Since Vince Maniaci and his wife Jill Dutton became familiar with the specialty cheese world in the 90s, they knew that someday they would head out on their own journey as cheese shop owners.
“My wife Jill and I always knew this is where we wanted to go with our careers,” Maniaci says.
His journey took him to Formaggio Kitchen in Cambridge, MA, Dean & DeLuca in New York City and Whole Foods in Austin, TX.
But it was at Formaggio Kitchen’s satellite store in Nantucket back in 1997 where the couple first met.
“We both knew we had to learn all we could and see what we’re worth before venturing off on our own,” Maniaci says.
Although Dutton did not have experience working with cheese prior to the couple opening The Cheese Iron in 2006, she brought her skills in marketing and media that were necessary to open the business.
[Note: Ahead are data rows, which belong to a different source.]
Lemma alter_cancel_insert (k : nat) (cmds : list Command.t) (c : Command.t) :
  cmds !! k = Some c ->
  alter Command.cancel k cmds = <[k := Command.cancel c]> cmds.
Proof.
  revert k. induction cmds as [|c0 rest IH]; intros [|k] Hk; simpl in *;
    try discriminate.
  - injection Hk as ->. reflexivity.
  - f_equal. apply (IH k Hk).
Qed.

(** [cancelCommand], described by the position the scan stops at. *)
Lemma cancelCommand_findCommand (id : Z) (s : SafeLibev) :
  id ≠ 0 ->
  cancelCommand id s =
  match findCommand id (commands s) with
  | Some k => (true, set_commands (alter Command.cancel k (commands s)) s)
  | None => (false, s)
  end.
Proof.
  intros Hid. unfold cancelCommand. apply Z.eqb_neq in Hid. rewrite Hid.
  rewrite cancelScan_findCommand.
  destruct (findCommand id (commands s)); [reflexivity|].
  rewrite set_commands_same. reflexivity.
Qed.

(** ** Cancellation *)

(** C4: [cancelCommand(0)] returns false at once and leaves the object as it
    was, whatever the vector holds. *)
Theorem cancelCommand_zero (s : SafeLibev) :
  cancelCommand 0 s = (false, s).
Proof. reflexivity. Qed.

(** C2, as the code has it: for a nonzero id, [cancelCommand] returns true
    exactly when the vector holds a command with that id, canceled already or
    not; it then marks the first such command and touches nothing else; when
    no command has the id it returns false and the object is unchanged. *)
Theorem cancelCommand_true_iff_present (id : Z) (s : SafeLibev) :
  id ≠ 0 ->
  ((cancelCommand id s).1 = true <->
   exists c, c ∈ commands s /\ Command.id c = id) /\
  (forall k c,
     commands s !! k = Some c ->
     Command.id c = id ->
     (forall j c', (j < k)%nat -> commands s !! j = Some c' ->
                   Command.id c' ≠ id) ->
     cancelCommand id s =
     (true, set_commands (<[k := Command.cancel c]> (commands s)) s)) /\
  ((forall c, c ∈ commands s -> Command.id c ≠ id) ->
   cancelCommand id s = (false, s)).
Proof.
  intros Hid. repeat split.
  - unfold cancelCommand. apply Z.eqb_neq in Hid. rewrite Hid.
    destruct (cancelScan id (commands s)) as [found cmds] eqn:Hscan.
    simpl. intros ->. apply cancelScan_true_iff. rewrite Hscan. reflexivity.
  - intros Hex. apply cancelScan_true_iff in Hex.
    unfold cancelCommand. apply Z.eqb_neq in Hid. rewrite Hid.
    destruct (cancelScan id (commands s)) as [found cmds]. exact Hex.
  - intros k c Hk Hc Hfirst.
    rewrite cancelCommand_findCommand by exact Hid.
    assert (findCommand id (commands s) = Some k) as ->.
    { apply findCommand_Some. exists c. auto. }
    rewrite (alter_cancel_insert _ _ _ Hk). reflexivity.
  - intros Hnone. rewrite cancelCommand_findCommand by exact Hid.
    apply findCommand_None in Hnone. rewrite Hnone. reflexivity.
Qed.

Lemma cancelCommand_true_iff_present_witness :
  (cancelCommand 2 threePending).1 = true <->
  exists c, c ∈ commands threePending /\ Command.id c = 2.
Proof.
  apply (cancelCommand_true_iff_present 2 threePending). lia.
Defined.

(** C2, as the specification words it, fails: the one pending command with
    id 1 is already canceled, and [cancelCommand(1)] still returns true. *)
Lemma cancelCommand_true_on_canceled :
  (cancelCommand 1 canceledOnce).1 = true /\
  ~ (exists c, c ∈ commands canceledOnce /\ Command.id c = 1 /\
               Command.canceled c = false).
Proof.
  split; [reflexivity|].
  intros (c & Hin & _ & Hlive).
  change (commands canceledOnce)
    with [Command.mk (Closure 7) 1 true] in Hin.
  apply list_elem_of_singleton in Hin. subst c. discriminate Hlive.
Qed.

(** C10: canceling a pending command twice, with no drain in between,
    returns true both times; the second call changes nothing at all, so the
    command marked by the first call stays marked and no other command is
    touched. The marked command is the first one with that id, which is the
    command itself wherever ids are pairwise distinct. *)
Theorem cancelCommand_twice (s : SafeLibev) (k : nat) (c : Command.t) :
  commands s !! k = Some c ->
  Command.id c ≠ 0 ->
  let r1 := cancelCommand (Command.id c) s in
  let r2 := cancelCommand (Command.id c) r1.2 in
  r1.1 = true /\ r2.1 = true /\ r2.2 = r1.2 /\
  exists j,
    findCommand (Command.id c) (commands s) = Some j /\ (j <= k)%nat /\
    commands r2.2 = alter Command.cancel j (commands s) /\
    (NoDup (Command.id <$> commands s) ->
     j = k /\ commands r2.2 !! k = Some (Command.cancel c)).
Proof.
  intros Hk Hid r1 r2. subst r1 r2.
  destruct (findCommand_of_member _ _ _ Hk) as (j & Hj & Hle).
  rewrite (cancelCommand_findCommand _ s Hid), Hj. simpl.
  rewrite (cancelCommand_findCommand _ _ Hid). simpl.
  rewrite findCommand_alter_cancel, Hj. simpl.
  rewrite alter_cancel_twice.
  split; [reflexivity|]. split; [reflexivity|]. split; [reflexivity|].
  exists j. split; [reflexivity|]. split; [exact Hle|].
  split; [reflexivity|].
  intros Hnd. pose proof (findCommand_NoDup _ _ _ Hnd Hk) as Hj'.
  assert (j = k) as -> by congruence. split; [reflexivity|].
  rewrite list_lookup_alter_eq, Hk. reflexivity.
Qed.

Lemma cancelCommand_twice_witness :
  let r1 := cancelCommand 3 threePending in
  let r2 := cancelCommand 3 r1.2 in
  r1.1 = true /\ r2.1 = true /\ r2.2 = r1.2 /\
  commands r2.2 !! 2%nat = Some (Command.mk (Closure 12) 3 true).
Proof.
  intros r1 r2. subst r1 r2.
  destruct (cancelCommand_twice threePending 2
              (Command.mk (Closure 12) 3 false) eq_refl)
    as (H1 & H2 & H3 & j & _ & _ & _ & Hnd); [simpl; lia|].
  split; [exact H1|]. split; [exact H2|]. split; [exact H3|].
  apply Hnd. apply NoDup_cons. split; [|apply NoDup_cons; split;
    [|apply NoDup_singleton]].
  - intros Hin. apply elem_of_cons in Hin as [Hin|Hin]; [discriminate|].
    apply list_elem_of_singleton in Hin. discriminate.
  - intros Hin. apply list_elem_of_singleton in Hin. discriminate.
Defined.

(** ** Empty callbacks *)

(** C9: each of [run], [runSync], [runAfter], [runAfterTS] and [runLater]
    stops at its assertion when the callback is empty: nothing is queued,
    nothing is sent to the loop, no flag is touched. *)
Theorem null_callback_asserts
    (self done : nat) (timeout : Z) (s : SafeLibev) :
  run self NullCallback done s = Fail AssertionFailed s /\
  runSync NullCallback done s = Fail AssertionFailed s /\
  runAfter timeout NullCallback s = Fail AssertionFailed s /\
  runAfterTS self timeout NullCallback s = Fail AssertionFailed s /\
  runLater NullCallback s = Fail AssertionFailed s.
Proof. repeat split. Qed.

(** ** Submission *)

Lemma runLater_eq (cb : Callback) (s : SafeLibev) :
  cb ≠ NullCallback ->
  runLater cb s =
  Ok (nextCommandId s) (emit EvAsyncSend (incNextCommandId (push_back cb s))).
Proof.
  intros Hcb. unfold_M. rewrite (is_null_false cb Hcb). reflexivity.
Qed.

Lemma nextCommandId_incNextCommandId (s : SafeLibev) :
  nextCommandId (incNextCommandId s) = succId (nextCommandId s).
Proof.
  unfold incNextCommandId, succId.
  destruct (nextCommandId s =? MAX_COMMAND_ID); reflexivity.
Qed.

Lemma commands_incNextCommandId (s : SafeLibev) :
  commands (incNextCommandId s) = commands s.
Proof.
  unfold incNextCommandId.
  destruct (nextCommandId s =? MAX_COMMAND_ID); reflexivity.
Qed.

Lemma events_incNextCommandId (s : SafeLibev) :
  events (incNextCommandId s) = events s.
Proof.
  unfold incNextCommandId.
  destruct (nextCommandId s =? MAX_COMMAND_ID); reflexivity.
Qed.

Lemma flags_incNextCommandId (s : SafeLibev) :
  flags (incNextCommandId s) = flags s.
Proof.
  unfold incNextCommandId.
  destruct (nextCommandId s =? MAX_COMMAND_ID); reflexivity.
Qed.

Lemma Command_new_id (n : Z) (cb : Callback) :
  0 <= n < ID_FIELD_MODULUS -> Command.id (Command.new n cb) = n.
Proof. intros Hn. simpl. apply Z.mod_small. exact Hn. Qed.

(** C6: for a callback that is not empty, [runLater] appends
    [Command(nextCommandId, callback)], not canceled, at the end of the
    vector, advances the counter as [incNextCommandId] does, signals the loop
    once and returns the id it used. The calling thread plays no part: the
    result is the same whichever thread is the loop thread. The callback is
    not called: the only new event is the signal. *)
Theorem runLater_submits (cb : Callback) (s : SafeLibev) :
  cb ≠ NullCallback ->
  exists s',
    runLater cb s = Ok (nextCommandId s) s' /\
    commands s' = commands s ++ [Command.new (nextCommandId s) cb] /\
    Command.callback (Command.new (nextCommandId s) cb) = cb /\
    Command.canceled (Command.new (nextCommandId s) cb) = false /\
    (0 <= nextCommandId s < ID_FIELD_MODULUS ->
     Command.id (Command.new (nextCommandId s) cb) = nextCommandId s) /\
    nextCommandId s' =
      (if nextCommandId s =? MAX_COMMAND_ID then 1
       else (nextCommandId s + 1) mod UINT_MODULUS) /\
    events s' = events s ++ [EvAsyncSend] /\
    flags s' = flags s /\
    forall t, runLater cb (set_loopThread t s) =
              Ok (nextCommandId s) (set_loopThread t s').
Proof.
  intros Hcb. eexists. split; [apply (runLater_eq cb s Hcb)|].
  split.
  { simpl. rewrite commands_incNextCommandId. reflexivity. }
  split; [reflexivity|]. split; [reflexivity|].
  split; [apply Command_new_id|].
  split.
  { simpl. rewrite nextCommandId_incNextCommandId. reflexivity. }
  split.
  { simpl. rewrite events_incNextCommandId. reflexivity. }
  split.
  { simpl. rewrite flags_incNextCommandId. reflexivity. }
  intros t. rewrite (runLater_eq cb _ Hcb). simpl. f_equal.
  unfold incNextCommandId. simpl.
  destruct (nextCommandId s =? MAX_COMMAND_ID); reflexivity.
Qed.

Lemma runLater_submits_witness :
  exists s',
    runLater (Closure 13) threePending = Ok 4 s' /\
    commands s' = commands threePending ++ [Command.new 4 (Closure 13)].
Proof.
  destruct (runLater_submits (Closure 13) threePending) as (s' & H1 & H2 & _).
  - discriminate.
  - exists s'. split; [exact H1|exact H2].
Defined.

(** ** Timers *)

Lemma runAfter_eq (timeout : Z) (cb : Callback) (s : SafeLibev) :
  cb ≠ NullCallback ->
  runAfter timeout cb s = Ok tt (emit (EvOnce timeout cb) s).
Proof.
  intros Hcb. unfold_M. rewrite (is_null_false cb Hcb). reflexivity.
Qed.
(** * Payment verification and budget ledger: a shallow embedding

    The repository holds several variants of one Express server.  Each
    variant is embedded in a module of its own, named after the file it
    comes from:

    - [PureApi]      src/budget-tracker-pure-api.js (first server of the file)
    - [ApiServer]    src/unnamed/part_000
    - [Dashboard]    src/unnamed/part_002
    - [RenderDeploy] src/razorpay-render-deploy/server.js
    - [Tracker]      src/budget-tracker-pure-api.js (second server of the
                     file, with a [budgetData] of its own)

    Conventions of the embedding.

    - The global [budgetData] object is an explicit state, threaded
      through every handler; a handler is a function from the state and
      the request to the new state and the HTTP response.
    - A JavaScript object used as a dictionary ([budgetData.users],
      [budgetData.budgets]) is a [gmap string _] of its own properties.
      A lookup that finds no own property goes on to the members every
      object inherits ([constructor], [toString], ...): see [foreign].
    - JavaScript numbers are doubles (type [num]): NaN, the two
      infinities, and the finite ones, each given by its exact rational
      value.  A sum, a difference, a product or a quotient is the exact
      result rounded to the nearest double, ties to even, as the
      language computes it ([JSNum.round_double]).  The sign of zero is
      not modelled.
    - A numeric request field holds a number, unless a handler is said
      to take the field as it is received (type [Value]).
    - An absent (undefined) request field is [None].
    - The system clock read by [new Date()] / [Date.now()] is an extra
      argument [now] (milliseconds since the epoch); a stored ISO date
      string is represented by that number.
    - HMAC-SHA256 and the payment gateway are parameters. *)

From Stdlib Require Import ZArith QArith Qround Qabs Sorted Lia Lqa.
From stdpp Require Import gmap strings list pretty.

(** ** JavaScript numbers *)

Module JSNum.

Inductive num : Type :=
  | NaN
  | NInf
  | Finite (q : Q)
  | PInf.

Definition zero : num := Finite 0%Q.
Definition of_Z (z : Z) : num := Finite (inject_Z z).

Definition neg (a : num) : num :=
  match a with
  | NaN => NaN
  | NInf => PInf
  | Finite q => Finite (- q)%Q
  | PInf => NInf
  end.

Definition Qsgn (q : Q) : comparison := (0 ?= q)%Q.

(** *** Rounding to the nearest double *)

(** [2 ^ e], also for a negative exponent. *)
Definition pow2 (e : Z) : Q :=
  if (0 <=? e)%Z then inject_Z (2 ^ e) else 1 # Z.to_pos (2 ^ (- e)).

(** The exponent of the leading bit of a positive rational. *)
Definition ilog2 (q : Q) : Z :=
  let e := (Z.log2 (Qnum q) - Z.log2 (Zpos (Qden q)))%Z in
  if Qle_bool (pow2 e) q then e else (e - 1)%Z.

(** The nearest integer, the even one on a tie. *)
Definition nearest_even (q : Q) : Z :=
  let f := Qfloor q in
  match (q - inject_Z f ?= 1 # 2)%Q with
  | Lt => f
  | Gt => (f + 1)%Z
  | Eq => if Z.even f then f else (f + 1)%Z
  end.

(** The exponent of the last place of the double nearest to a positive
    rational: 53 significant bits, and no exponent below -1074 (the
    subnormal numbers). *)
Definition ulp_exponent (q : Q) : Z := Z.max (ilog2 q - 52) (-1074).

(** The double nearest to a positive rational; there is no finite one
    from [2 ^ 1024] on. *)
Definition nearest_double (q : Q) : option Q :=
  let e := ulp_exponent q in
  let m := nearest_even (q / pow2 e) in
  let v := Qred (inject_Z m * pow2 e) in
  if Qle_bool (pow2 1024) v then None else Some v.

(** The double an exact result is rounded to. *)
Definition round_double (q : Q) : num :=
  match (0 ?= q)%Q with
  | Eq => Finite 0
  | Lt => match nearest_double q with Some v => Finite v | None => PInf end
  | Gt => match nearest_double (- q) with Some v => Finite (- v) | None => NInf end
  end.

Arguments round_double : simpl never.

(** The finite doubles are multiples of the smallest one. *)
Definition on_grid (q : Q) : Prop :=
  exists k : Z, (q == inject_Z k * pow2 (-1074))%Q.

(** [a + b] *)
Definition add (a b : num) : num :=
  match a, b with
  | NaN, _ | _, NaN => NaN
  | PInf, NInf | NInf, PInf => NaN
  | PInf, _ | _, PInf => PInf
  | NInf, _ | _, NInf => NInf
  | Finite x, Finite y => round_double (x + y)
  end.

(** [a - b] *)
Definition sub (a b : num) : num := add a (neg b).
“With a Masters in Fine Arts in photography and related media, Jill still runs all the content for the business. She’s amazing!” Maniaci says.
A Storied Beginning
The couple began looking for the perfect spot a year prior to opening their store and chose Scarborough, ME, outside of Portland, as it was an emerging city.
“There weren’t a lot of cheese shops in Portland then, which sometimes can be a double-edged sword, because it may be too soon for a cheese shop or someone hadn’t taken the plunge,” Maniaci says. “At the time, there were great little cheese stores in town but we wanted to do something different.”
After finding an amazing spot—a big barn with pine floors and walls and large windows—the couple knew they had found the perfect home for their business.
“We jumped on it,” Maniaci recalls. “It was 1,200 square feet and worked out perfectly.”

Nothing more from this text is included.